[Dataset excerpts]
-.-.-

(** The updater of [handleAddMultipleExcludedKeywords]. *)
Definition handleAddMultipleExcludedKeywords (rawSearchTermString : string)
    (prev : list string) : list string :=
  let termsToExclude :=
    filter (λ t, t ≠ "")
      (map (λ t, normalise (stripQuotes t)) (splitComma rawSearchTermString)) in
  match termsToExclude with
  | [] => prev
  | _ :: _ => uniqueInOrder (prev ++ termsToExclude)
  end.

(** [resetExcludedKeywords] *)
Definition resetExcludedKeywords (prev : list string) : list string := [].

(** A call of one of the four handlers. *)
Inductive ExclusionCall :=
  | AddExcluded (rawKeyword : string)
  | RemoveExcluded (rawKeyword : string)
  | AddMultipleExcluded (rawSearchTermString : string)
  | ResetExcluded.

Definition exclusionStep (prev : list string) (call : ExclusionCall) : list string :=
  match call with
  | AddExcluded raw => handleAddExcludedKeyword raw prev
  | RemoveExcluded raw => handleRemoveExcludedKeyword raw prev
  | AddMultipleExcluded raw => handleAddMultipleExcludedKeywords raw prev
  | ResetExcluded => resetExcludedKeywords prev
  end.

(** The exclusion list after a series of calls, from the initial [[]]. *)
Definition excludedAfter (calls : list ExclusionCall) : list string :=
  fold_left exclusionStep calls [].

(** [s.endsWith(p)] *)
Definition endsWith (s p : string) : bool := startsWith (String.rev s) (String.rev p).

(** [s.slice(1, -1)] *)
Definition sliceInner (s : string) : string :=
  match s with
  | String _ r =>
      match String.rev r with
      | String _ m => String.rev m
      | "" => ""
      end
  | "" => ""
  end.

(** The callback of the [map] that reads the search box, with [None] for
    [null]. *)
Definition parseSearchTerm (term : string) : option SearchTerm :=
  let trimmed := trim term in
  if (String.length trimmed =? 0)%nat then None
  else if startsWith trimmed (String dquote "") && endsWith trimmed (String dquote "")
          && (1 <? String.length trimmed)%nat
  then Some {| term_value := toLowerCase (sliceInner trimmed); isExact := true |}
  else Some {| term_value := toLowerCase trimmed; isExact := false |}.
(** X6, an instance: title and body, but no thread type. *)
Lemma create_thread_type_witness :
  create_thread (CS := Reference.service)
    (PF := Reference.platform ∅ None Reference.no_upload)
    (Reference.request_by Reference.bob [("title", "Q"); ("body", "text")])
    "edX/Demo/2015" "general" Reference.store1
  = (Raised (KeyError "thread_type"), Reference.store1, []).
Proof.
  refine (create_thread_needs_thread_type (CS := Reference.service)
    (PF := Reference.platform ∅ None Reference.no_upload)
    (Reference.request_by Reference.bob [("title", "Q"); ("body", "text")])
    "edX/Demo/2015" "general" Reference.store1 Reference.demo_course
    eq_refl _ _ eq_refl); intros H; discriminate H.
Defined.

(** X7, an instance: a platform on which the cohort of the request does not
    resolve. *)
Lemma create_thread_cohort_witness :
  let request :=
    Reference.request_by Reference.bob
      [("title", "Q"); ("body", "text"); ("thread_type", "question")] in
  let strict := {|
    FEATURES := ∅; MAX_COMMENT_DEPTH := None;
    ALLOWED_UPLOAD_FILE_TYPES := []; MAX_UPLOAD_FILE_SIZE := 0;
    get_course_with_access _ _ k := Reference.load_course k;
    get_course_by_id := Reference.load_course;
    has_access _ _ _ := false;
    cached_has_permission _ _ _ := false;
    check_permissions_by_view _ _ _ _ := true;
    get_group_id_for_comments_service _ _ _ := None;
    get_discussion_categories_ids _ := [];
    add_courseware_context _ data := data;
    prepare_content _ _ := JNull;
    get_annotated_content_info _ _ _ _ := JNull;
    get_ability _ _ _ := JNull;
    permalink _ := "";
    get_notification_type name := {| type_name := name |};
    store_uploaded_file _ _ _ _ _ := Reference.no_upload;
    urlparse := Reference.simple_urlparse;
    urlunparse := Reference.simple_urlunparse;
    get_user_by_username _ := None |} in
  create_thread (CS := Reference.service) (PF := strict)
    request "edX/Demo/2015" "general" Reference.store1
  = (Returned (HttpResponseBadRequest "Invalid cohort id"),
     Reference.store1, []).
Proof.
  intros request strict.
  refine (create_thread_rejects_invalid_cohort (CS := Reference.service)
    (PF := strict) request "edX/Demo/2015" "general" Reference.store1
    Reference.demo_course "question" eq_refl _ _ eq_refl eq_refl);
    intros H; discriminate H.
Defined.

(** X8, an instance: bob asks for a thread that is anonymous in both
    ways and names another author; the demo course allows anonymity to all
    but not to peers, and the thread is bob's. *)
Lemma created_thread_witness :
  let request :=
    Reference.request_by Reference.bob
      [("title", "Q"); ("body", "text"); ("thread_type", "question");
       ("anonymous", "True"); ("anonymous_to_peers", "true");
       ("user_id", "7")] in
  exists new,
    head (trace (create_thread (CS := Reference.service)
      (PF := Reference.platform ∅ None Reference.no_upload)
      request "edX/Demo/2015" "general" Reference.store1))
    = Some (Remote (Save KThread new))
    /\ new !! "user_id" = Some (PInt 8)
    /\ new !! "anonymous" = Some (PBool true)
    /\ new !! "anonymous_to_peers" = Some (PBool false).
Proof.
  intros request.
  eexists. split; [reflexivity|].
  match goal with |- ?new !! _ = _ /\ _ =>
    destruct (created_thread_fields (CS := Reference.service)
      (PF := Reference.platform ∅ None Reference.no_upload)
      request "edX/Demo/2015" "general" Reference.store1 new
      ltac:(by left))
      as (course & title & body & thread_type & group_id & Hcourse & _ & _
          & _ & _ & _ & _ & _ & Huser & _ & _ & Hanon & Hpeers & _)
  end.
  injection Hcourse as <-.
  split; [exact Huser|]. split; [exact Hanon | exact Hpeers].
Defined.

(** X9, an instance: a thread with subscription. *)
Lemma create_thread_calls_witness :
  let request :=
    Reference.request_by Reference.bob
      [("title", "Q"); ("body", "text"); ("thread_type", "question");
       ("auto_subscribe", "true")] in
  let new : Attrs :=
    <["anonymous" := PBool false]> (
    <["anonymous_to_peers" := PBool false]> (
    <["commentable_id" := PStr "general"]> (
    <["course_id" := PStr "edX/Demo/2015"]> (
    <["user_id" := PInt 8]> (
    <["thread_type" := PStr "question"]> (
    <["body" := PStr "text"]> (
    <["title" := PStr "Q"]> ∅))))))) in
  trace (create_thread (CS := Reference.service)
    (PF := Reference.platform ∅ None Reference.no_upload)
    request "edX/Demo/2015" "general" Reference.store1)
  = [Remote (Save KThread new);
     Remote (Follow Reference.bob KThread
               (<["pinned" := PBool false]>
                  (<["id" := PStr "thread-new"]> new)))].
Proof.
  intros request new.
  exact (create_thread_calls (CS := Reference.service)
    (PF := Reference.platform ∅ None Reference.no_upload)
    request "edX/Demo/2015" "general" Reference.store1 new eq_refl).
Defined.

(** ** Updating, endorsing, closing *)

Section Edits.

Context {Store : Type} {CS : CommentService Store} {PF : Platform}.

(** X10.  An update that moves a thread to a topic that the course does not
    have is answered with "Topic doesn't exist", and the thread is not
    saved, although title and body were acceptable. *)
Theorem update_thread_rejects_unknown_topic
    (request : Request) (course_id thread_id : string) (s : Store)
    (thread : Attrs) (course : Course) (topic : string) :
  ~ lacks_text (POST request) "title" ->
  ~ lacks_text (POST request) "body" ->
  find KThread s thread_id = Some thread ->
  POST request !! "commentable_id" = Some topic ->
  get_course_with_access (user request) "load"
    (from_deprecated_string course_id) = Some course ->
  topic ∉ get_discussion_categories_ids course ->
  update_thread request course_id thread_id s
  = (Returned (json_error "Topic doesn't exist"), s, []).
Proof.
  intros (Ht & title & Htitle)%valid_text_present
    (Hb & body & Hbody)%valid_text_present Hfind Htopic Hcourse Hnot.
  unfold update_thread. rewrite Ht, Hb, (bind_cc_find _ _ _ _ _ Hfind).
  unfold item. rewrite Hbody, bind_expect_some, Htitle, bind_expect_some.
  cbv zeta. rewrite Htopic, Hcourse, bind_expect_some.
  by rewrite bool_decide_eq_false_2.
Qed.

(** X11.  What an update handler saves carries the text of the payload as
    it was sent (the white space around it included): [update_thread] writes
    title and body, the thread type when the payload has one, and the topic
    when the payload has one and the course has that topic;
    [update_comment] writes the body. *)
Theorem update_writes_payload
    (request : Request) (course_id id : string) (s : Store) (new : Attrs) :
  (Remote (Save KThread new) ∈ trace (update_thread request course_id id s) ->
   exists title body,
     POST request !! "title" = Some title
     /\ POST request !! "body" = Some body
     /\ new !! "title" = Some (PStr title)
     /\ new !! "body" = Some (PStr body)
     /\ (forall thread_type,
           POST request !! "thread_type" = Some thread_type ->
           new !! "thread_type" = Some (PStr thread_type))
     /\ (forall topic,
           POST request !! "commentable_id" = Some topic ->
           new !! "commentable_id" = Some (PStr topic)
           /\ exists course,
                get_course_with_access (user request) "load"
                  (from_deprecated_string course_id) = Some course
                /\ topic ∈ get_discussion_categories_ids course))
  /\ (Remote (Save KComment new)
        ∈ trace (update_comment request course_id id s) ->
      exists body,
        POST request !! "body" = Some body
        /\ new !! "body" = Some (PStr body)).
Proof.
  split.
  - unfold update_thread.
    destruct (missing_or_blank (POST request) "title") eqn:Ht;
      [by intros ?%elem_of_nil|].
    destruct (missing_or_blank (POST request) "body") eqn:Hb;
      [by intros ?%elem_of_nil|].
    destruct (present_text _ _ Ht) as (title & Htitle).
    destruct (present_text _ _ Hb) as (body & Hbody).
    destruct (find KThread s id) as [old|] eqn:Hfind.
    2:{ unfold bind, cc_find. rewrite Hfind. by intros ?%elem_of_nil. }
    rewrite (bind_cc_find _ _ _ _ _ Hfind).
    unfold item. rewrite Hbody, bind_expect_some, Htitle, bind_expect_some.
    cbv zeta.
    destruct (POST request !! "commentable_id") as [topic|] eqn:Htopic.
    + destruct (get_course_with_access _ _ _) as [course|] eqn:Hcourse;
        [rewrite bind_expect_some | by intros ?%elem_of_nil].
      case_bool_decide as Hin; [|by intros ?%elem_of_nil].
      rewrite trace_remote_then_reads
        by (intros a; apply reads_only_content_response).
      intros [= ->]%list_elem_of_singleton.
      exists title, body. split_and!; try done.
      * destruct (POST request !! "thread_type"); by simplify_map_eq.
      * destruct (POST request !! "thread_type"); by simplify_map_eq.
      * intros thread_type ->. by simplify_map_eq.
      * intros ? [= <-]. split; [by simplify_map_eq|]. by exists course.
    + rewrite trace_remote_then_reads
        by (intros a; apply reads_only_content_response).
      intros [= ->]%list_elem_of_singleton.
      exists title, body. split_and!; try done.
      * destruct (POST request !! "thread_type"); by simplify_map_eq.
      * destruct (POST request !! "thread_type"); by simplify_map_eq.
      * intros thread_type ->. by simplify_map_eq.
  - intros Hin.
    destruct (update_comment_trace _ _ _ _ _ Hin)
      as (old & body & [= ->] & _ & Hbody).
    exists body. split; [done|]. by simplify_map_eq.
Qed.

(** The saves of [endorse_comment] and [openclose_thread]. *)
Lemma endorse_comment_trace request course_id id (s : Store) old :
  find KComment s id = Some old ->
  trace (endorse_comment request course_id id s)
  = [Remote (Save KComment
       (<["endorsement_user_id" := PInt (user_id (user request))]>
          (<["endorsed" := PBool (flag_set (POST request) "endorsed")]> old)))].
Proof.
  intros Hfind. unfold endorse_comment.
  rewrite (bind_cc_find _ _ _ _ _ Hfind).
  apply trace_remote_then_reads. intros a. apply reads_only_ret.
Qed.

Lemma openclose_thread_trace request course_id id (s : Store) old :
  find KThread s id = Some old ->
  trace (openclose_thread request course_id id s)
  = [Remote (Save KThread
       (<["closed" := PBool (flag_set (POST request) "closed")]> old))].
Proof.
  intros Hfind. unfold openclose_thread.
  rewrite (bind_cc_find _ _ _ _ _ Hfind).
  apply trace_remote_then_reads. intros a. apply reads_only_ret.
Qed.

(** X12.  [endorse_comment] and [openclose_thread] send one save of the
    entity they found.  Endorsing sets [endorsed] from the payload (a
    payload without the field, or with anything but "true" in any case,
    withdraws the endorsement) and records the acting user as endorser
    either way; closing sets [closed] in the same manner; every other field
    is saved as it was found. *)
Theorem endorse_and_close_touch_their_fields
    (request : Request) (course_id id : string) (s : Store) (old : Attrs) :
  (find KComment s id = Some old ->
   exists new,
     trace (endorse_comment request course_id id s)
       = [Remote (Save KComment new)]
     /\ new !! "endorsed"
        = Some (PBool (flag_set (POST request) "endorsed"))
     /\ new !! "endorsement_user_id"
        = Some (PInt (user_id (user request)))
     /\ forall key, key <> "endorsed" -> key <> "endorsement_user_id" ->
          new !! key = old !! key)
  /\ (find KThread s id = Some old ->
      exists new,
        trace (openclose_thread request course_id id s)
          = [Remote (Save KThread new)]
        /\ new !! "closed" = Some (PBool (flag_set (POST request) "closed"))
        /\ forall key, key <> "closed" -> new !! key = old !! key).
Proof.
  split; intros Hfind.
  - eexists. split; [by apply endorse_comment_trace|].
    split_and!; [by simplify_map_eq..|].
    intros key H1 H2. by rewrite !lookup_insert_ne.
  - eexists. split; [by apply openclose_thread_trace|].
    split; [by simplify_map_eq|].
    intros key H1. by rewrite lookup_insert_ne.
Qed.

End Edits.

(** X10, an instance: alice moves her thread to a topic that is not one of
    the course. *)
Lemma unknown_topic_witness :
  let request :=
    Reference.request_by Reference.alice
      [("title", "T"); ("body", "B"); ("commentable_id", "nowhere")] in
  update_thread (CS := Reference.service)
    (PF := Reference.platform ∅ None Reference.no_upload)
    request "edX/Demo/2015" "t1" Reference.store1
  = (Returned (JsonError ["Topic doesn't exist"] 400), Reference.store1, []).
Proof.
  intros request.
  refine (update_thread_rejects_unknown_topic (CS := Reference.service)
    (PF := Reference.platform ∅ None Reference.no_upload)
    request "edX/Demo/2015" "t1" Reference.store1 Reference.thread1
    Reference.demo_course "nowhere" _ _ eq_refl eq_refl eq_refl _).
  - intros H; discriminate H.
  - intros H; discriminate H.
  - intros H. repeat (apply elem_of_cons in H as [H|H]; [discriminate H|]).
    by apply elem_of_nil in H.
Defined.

-.-.-

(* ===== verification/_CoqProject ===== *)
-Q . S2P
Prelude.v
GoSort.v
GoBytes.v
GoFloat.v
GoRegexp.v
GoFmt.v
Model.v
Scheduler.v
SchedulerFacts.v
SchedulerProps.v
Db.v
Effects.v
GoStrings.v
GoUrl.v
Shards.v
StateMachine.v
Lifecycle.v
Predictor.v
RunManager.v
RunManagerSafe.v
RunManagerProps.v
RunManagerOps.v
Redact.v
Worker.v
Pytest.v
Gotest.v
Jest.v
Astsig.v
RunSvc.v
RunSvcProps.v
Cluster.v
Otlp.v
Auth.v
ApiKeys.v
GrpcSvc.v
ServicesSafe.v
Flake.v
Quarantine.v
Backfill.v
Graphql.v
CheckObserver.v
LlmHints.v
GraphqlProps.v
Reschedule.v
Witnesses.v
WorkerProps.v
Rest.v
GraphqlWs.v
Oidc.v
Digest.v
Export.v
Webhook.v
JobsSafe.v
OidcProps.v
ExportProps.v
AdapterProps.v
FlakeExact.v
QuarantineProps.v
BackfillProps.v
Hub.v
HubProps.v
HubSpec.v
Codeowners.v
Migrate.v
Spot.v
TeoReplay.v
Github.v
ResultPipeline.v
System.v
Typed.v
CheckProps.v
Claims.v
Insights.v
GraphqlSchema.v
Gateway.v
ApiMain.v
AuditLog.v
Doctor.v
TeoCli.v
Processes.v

-.-.-

#### Action item:
State the number of lines in the records that include the word "endorsed", and add nothing to it.

#### Response box:
5